Key product features
• Participate in a favourable move in the underlying exchange rate as long as a predetermined spot rate – called the “barrier” level – has not been reached or breached.
• Barrier level can be ITM or OTM.
• Upfront premium.
Product description/scenario
• A Knock-Out Call or Put is a modification to the Vanilla that ceases to exist if the spot trades at or beyond a pre-specified barrier level.
• This option is cheaper than an equivalent Vanilla, because there is a possibility that the option will cease to exist.
• A Knock-Out with a barrier that is In-The-Money is called a Reverse Knock-Out, shown in the trade profile below.
• A Knock-Out with a barrier that is Out-The-Money is called a Normal or Regular Knock-Out.
Example trade profile
Payout profile at expiry
Payoff description
• If spot has never reached or breached the knock- out level (1.4500) and at expiry is:
– Above the strike (1.3500), you buy EUR 1mio, sells USD 1.35mio.
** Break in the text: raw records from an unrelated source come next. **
(** * Lasso selection over a projected point cloud

    A shallow embedding of the screen-space selection pipeline of the
    point-cloud viewer:

    - [src/utils/pointInPolygon.ts]: [isPointInPolygon], [getPolygonBounds],
      [batchPointsInPolygon];
    - [src/utils/projection.ts]: [projectPointsToScreen];
    - [src/components/LassoSelector.tsx]: the pointer handlers that capture
      the lasso polygon;
    - [src/hooks/usePointCloud.ts]: [setPointColors].

    JavaScript numbers are IEEE-754 binary64 values.  They are modelled by the
    standard library's [spec_float] with precision 53 and maximal exponent
    1024, so every arithmetic operation below rounds exactly as the source
    does.  Typed arrays live in a heap of buffers; a store into a
    [Float32Array] rounds to single precision, a store past the end of a typed
    array is dropped and a load past the end yields [undefined]. *)

From Stdlib Require Import ZArith List Bool Lia Permutation.
From Stdlib Require Import Floats.SpecFloat.
From stdpp Require Import base option list gmap.

Local Open Scope nat_scope.

(** ** JavaScript numbers *)

Module Number.

Definition number : Type := spec_float.

Definition prec : Z := 53.
Definition emax : Z := 1024.

Definition add : number -> number -> number := SFadd prec emax.
Definition sub : number -> number -> number := SFsub prec emax.
Definition mul : number -> number -> number := SFmul prec emax.
Definition div : number -> number -> number := SFdiv prec emax.

(** [a < b], [a > b], [a <= b] and [a === b] on numbers.  All four are
    false as soon as one operand is [NaN]. *)
Definition lt (a b : number) : bool := SFltb a b.
Definition gt (a b : number) : bool := lt b a.
Definition le (a b : number) : bool := SFleb a b.
Definition strict_eq (a b : number) : bool := SFeqb a b.

Definition NaN : number := S754_nan.
Definition Infinity : number := S754_infinity false.
Definition neg_Infinity : number := S754_infinity true.

(** The number [m * 2^e], rounded to binary64 (exact for the literals used
    in this development). *)
Definition dyadic (m e : Z) : number := binary_normalize prec emax m e false.
Definition of_Z (z : Z) : number := dyadic z 0.

Definition zero : number := of_Z 0.
Definition one : number := of_Z 1.
Definition two : number := of_Z 2.
Definition sixteen : number := of_Z 16.

Definition is_nan (a : number) : bool :=
  match a with S754_nan => true | _ => false end.

Definition is_finite (a : number) : bool :=
  match a with S754_zero _ | S754_finite _ _ _ => true | _ => false end.

(** [Math.fround]: the conversion applied by a store into a
    [Float32Array].  The value is rounded to binary32 (precision 24,
    maximal exponent 128, ties to even) and the result, which is a binary64
    value too, is put back in binary64 normal form. *)
Definition fround (a : number) : number :=
  match a with
  | S754_finite s m e =>
      match binary_round 24 128 s m e with
      | S754_finite s' m' e' => binary_round prec emax s' m' e'
      | r => r
      end
  | _ => a
  end.

(** Reading a slot that may be [undefined].  Every use of such a value in
    the modelled code is an arithmetic operation or a comparison, which
    converts [undefined] to [NaN]. *)
Definition of_undefined (o : option number) : number := default NaN o.

End Number.

Import Number.

(** ** Points, polygons and the geometric predicate *)

Record Point2D : Type := mkPoint2D { x : number; y : number }.

(** [polygon[i]] for an index inside the array.  Reading a coordinate of a
    vertex past the end would throw; the loops below never leave the array,
    so the default is not reached. *)
Definition vertex (polygon : list Point2D) (i : nat) : Point2D :=
  nth i polygon (mkPoint2D NaN NaN).

(** The test of one directed edge, from vertex [(xj, yj)] to vertex
    [(xi, yi)]:
    [((yi > y) !== (yj > y)) && (x < (xj - xi) * (y - yi) / (yj - yi) + xi)]. *)
Definition crosses (px py xi yi xj yj : number) : bool :=
  xorb (gt yi py) (gt yj py)
  && lt px (add (div (mul (sub xj xi) (sub py yi)) (sub yj yi)) xi).

(** One turn of [for (let i = 0, j = n - 1; i < n; j = i++)]: the loop
    state is [(inside, j)]. *)
Definition ray_step (polygon : list Point2D) (point : Point2D)
    (st : bool * nat) (i : nat) : bool * nat :=
  let '(inside, j) := st in
  let xi := x (vertex polygon i) in
  let yi := y (vertex polygon i) in
  let xj := x (vertex polygon j) in
  let yj := y (vertex polygon j) in
  (if crosses (x point) (y point) xi yi xj yj then negb inside else inside, i).

Definition isPointInPolygon (point : Point2D) (polygon : list Point2D) : bool :=
  let n := length polygon in
  if n <? 3 then false
  else fst (fold_left (ray_step polygon point) (seq 0 n) (false, n - 1)).

(** ** Bounding box *)

Record Bounds : Type := mkBounds {
  minX : number; maxX : number; minY : number; maxY : number
}.

Definition bounds_step (b : Bounds) (p : Point2D) : Bounds :=
  let minX := if lt (x p) (minX b) then x p else minX b in
  let maxX := if gt (x p) (maxX b) then x p else maxX b in
  let minY := if lt (y p) (minY b) then y p else minY b in
  let maxY := if gt (y p) (maxY b) then y p else maxY b in
  mkBounds minX maxX minY maxY.

Definition empty_bounds : Bounds :=
  mkBounds Infinity neg_Infinity Infinity neg_Infinity.

Definition getPolygonBounds (polygon : list Point2D) : Bounds :=
  fold_left bounds_step polygon empty_bounds.

(** The prefilter of the classifier:
    [x < bounds.minX || x > bounds.maxX || y < bounds.minY || y > bounds.maxY]. *)
Definition outside_bounds (b : Bounds) (px py : number) : bool :=
  lt px (minX b) || gt px (maxX b) || lt py (minY b) || gt py (maxY b).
– Below strike (1.3500), you are free to trade at the prevailing market spot rate.
• If spot has reached or breached the knock-out level (1.4500) at any point in time, the option ceases to exist, no payout is made.
Variations
• European style:
– The barrier is live only at expiry.
• Discrete style:
– The barrier is live for predetermined discrete points in time during the life of the option.